April 10, 2024 – For the 6th straight decision, the Bank of Canada keeps its policy rate untouched, leaving bank prime rates at 7.20% (not including variable-rate discounts that lenders like us may offer).

'The Rate Drop' trailer is now showing, however, with Canadians in the (mortgage) audience anxiously waiting for that first drop to hit mortgage screens across the nation.

Stay tuned for its next rate decision on June 5, 2024.


I see a tall, handsome rate drop in your future.

All the time, I'm asked about interest rates. That makes perfect sense. We've built True North Mortgage as the brokerage that offers access to the lowest mortgage rates around, with a simple, fast, client-focused service — and many of our competitors have tried to copy us ever since.

The Bank of Canada's (BoCs) trend-setting rate has increased by 4.75% since March 2022, the fastest rate-tightening cycle since the 1990s. (Read our 2023 Mortgage Rate Recap here.)

Considering all the dramatic economic points, a mid-year rate drop remains the star attraction. Yet, the suspense is building from the foreshadowing of possible plot twists (like if spending, growth, and oil prices spike higher). Will something happen to reset the plot?

Dan Eisner's Rate Prediction

The anticipation is building for a rate drop this June or July. That would make it an over two-year break to see the sequel of an immensely popular 'lower-rate' movie, and the wait has seemed like an eternity.

The Bank of Canada, after its March rate announcement, said we should be patient. It's not like we've had much choice, enduring these continued higher interest rates while we wait for headline inflation to return to the BoC's target of 2.0%. Our economy has been stubborn in bending to the wishes of the high-rate villain.

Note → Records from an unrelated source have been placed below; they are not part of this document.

(* ===== verification/UnderlayProgress.v ===== *)
(** * [SetupUnderlay] succeeds

    With a kernel that has no reason to refuse (Progress.v), [SetupUnderlay] ends without
    error when the interface of the underlay is on the node and what was the underlay
    before can be moved; and it leaves the VNIs as ready to be set up as they were. *)

From S2P Require Import Prelude GoStrings GoNet HostParams Netlink Troubles NetLogic HostLinks LinkSpecs.
From S2P Require Import Progress Held Faults Origins LinkProgress VethSpecs SimKernel HostNetwork Twins Detour HostSpecs VniSpecs.
From S2P Require Import VniProgress Underlay.
Local Open Scope Z_scope.

(** A device that can be moved to another namespace. *)
Definition movable (d : Dev) : bool := is_veth (dev_link d) || is_other (dev_link d).

Section underlay_progress.
Context {W : Type} `{NetlinkLaws W, !Untroubled W} {cap : nat} `{!NetlinkProgress W cap}.

(** ** The loopback *)
Lemma fine_setupLoopback vtep s :
  readable vtep = true → (size (devs s) + 2 ≤ cap)%nat → fine (setupLoopback vtep) s.
Proof.
  intros Hv Hroom. unfold setupLoopback. apply wp_bind, wp_attempt. apply wp_LinkByName.
  - intros id d (Hd & Hns & Hn). apply fine_bind; [fine_step|]. wpo_step. by apply (fine_assignIP _ _ _ id d).
  - intros e He Hno. cbn. rewrite He. apply fine_bind.
    + fine_step; [fine_step; apply fine_LinkAdd; [|done]; split; [done|done|by left|done]|].
      eapply wpo_mono; [apply wpo_true|]. intros. fine_step.
    + do 2 wpo_step. eapply wpo_sat; [apply LinkAdd_law|].
      intros l s1 [[Ht _] (id & d & Hadd & ->)]%LinkAdd_added. wpo_step.
      pose proof (added_dev _ _ _ _ _ Hadd) as Hd. destruct Hadd as (_ & (Hns & _) & _).
      apply (fine_assignIP _ _ _ id d); [done|done|by rewrite Ht|done].
Qed.

(** ** Moving an interface *)
Lemma fine_restoreAddress l a s id d :
  devs s !! id = Some d → dev_ns d = cur_ns s → dev_index d = link_index l →
  readable (IPNet_String (Addr_IPNet a)) = true → fine (restoreAddress l a) s.
Proof.
  intros Hd Hns Hi Ha. unfold restoreAddress. cbv zeta. apply wp_bind, wp_attempt.
  intros w r w' <- Hr.
  destruct (AddrAdd_can _ _ _ _ _ Hr id d) as [[u ->]|(_ & e & -> & He)]; [by split_and!|done|..].
  - apply wp_ret. by eexists.
  - rewrite He. apply wp_ret. by eexists.
Qed.

Lemma fine_restore_loop l as_ s id d :
  devs s !! id = Some d → dev_ns d = cur_ns s → dev_index d = link_index l →
  Forall (λ a, readable (IPNet_String (Addr_IPNet a)) = true) as_ → fine (forM_ (restoreAddress l) as_) s.
Proof.
  intros Hd Hns Hi Ha.
  apply (fine_forM _ (λ as_ s, Forall (λ a, readable (IPNet_String (Addr_IPNet a)) = true) as_
    ∧ ∃ d, devs s !! id = Some d ∧ dev_ns d = cur_ns s ∧ dev_index d = link_index l)); [| |by split; [|exists d]].
  - intros a l0 s0 [[Ha0 _]%list.Forall_cons (d0 & Hd0 & Hns0 & Hi0)]. by apply (fine_restoreAddress _ _ _ id d0).
  - intros a l0 s0 [[_ Ha0]%list.Forall_cons (d0 & Hd0 & Hns0 & Hi0)].
    apply (wpo_restoreAddress _ id _ _ d0); [done..|]. intros ex s1 [Ht _] _ Hd1. split; [done|].
    exists (set_addrs (dev_addrs d0 ++ ex) d0). rewrite Hd1 lookup_insert_eq Ht. by split_and!.
Qed.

Here's what we see in favour of the rate-drop plot (the fan favourite):

  • Despite higher gas prices, core inflation in March cooled slightly
  • Inflation sits at 1.4% (below target) if high shelter costs are removed (mortgage interest and rent)
  • The unemployment rate is on the rise, showing that our economy isn't creating enough jobs to keep up with population growth
  • As well, the number of hours worked is also declining, which points to even more labour market softening to come
  • Many businesses are freezing their hiring, with some contemplating outright job cuts
  • Public sector hiring is stronger than non-public (business) hiring, which doesn't fuel growth
  • Both mortgage and non-mortgage debt arrears are increasing across Canada
  • A growing number of small businesses and retailers are cutting prices or closing up shop
  • Over 2M mortgage renewals coming in 2024 and 2025 (along with higher property taxes) will add major stress to household budgets

Yet, here are some economic factors that could be scene stealers due to their inflationary effect:

  • Oil price increases could spike as a result of global conflict (cracking the $100 ceiling is the height to watch for)
  • Strong Canadian wage growth continued in March, which can perpetuate higher inflation
  • Worryingly, inflation in the U.S increased to 3.5% in March (from 3.2%), propelled by surging gas and mortgage prices, which could delay rate cuts in both countries
  • Unexpected Canadian GDP (Gross Domestic Product) growth (like the January spurt of 0.6% we just saw)
  • PPI (Producer Price Index) came in higher for March — will higher costs be passed onto consumers?
  • A housing market surge could increase prices to delay (or halt) rate drops
  • Increasing federal and provincial government spending and debt levels
  • A recent survey suggests that some Canadians are adjusting to higher rates for an improved financial outlook (which could fuel increased consumer spending)
  • Canada's rate agenda could diverge by 0.50% from the U.S. Federal Reserve if we start the drops sooner, which could negatively impact our dollar

Many experts have said that we can't hold rates at this level for too much longer. The BoC is looking for more 'confidence' in inflation's decline before starting its rate drops — which it will get if March and April's inflation readings comply. However, if the rate drops are pushed out further into 2024, the economy is in danger of being overcorrected into recessionary trouble.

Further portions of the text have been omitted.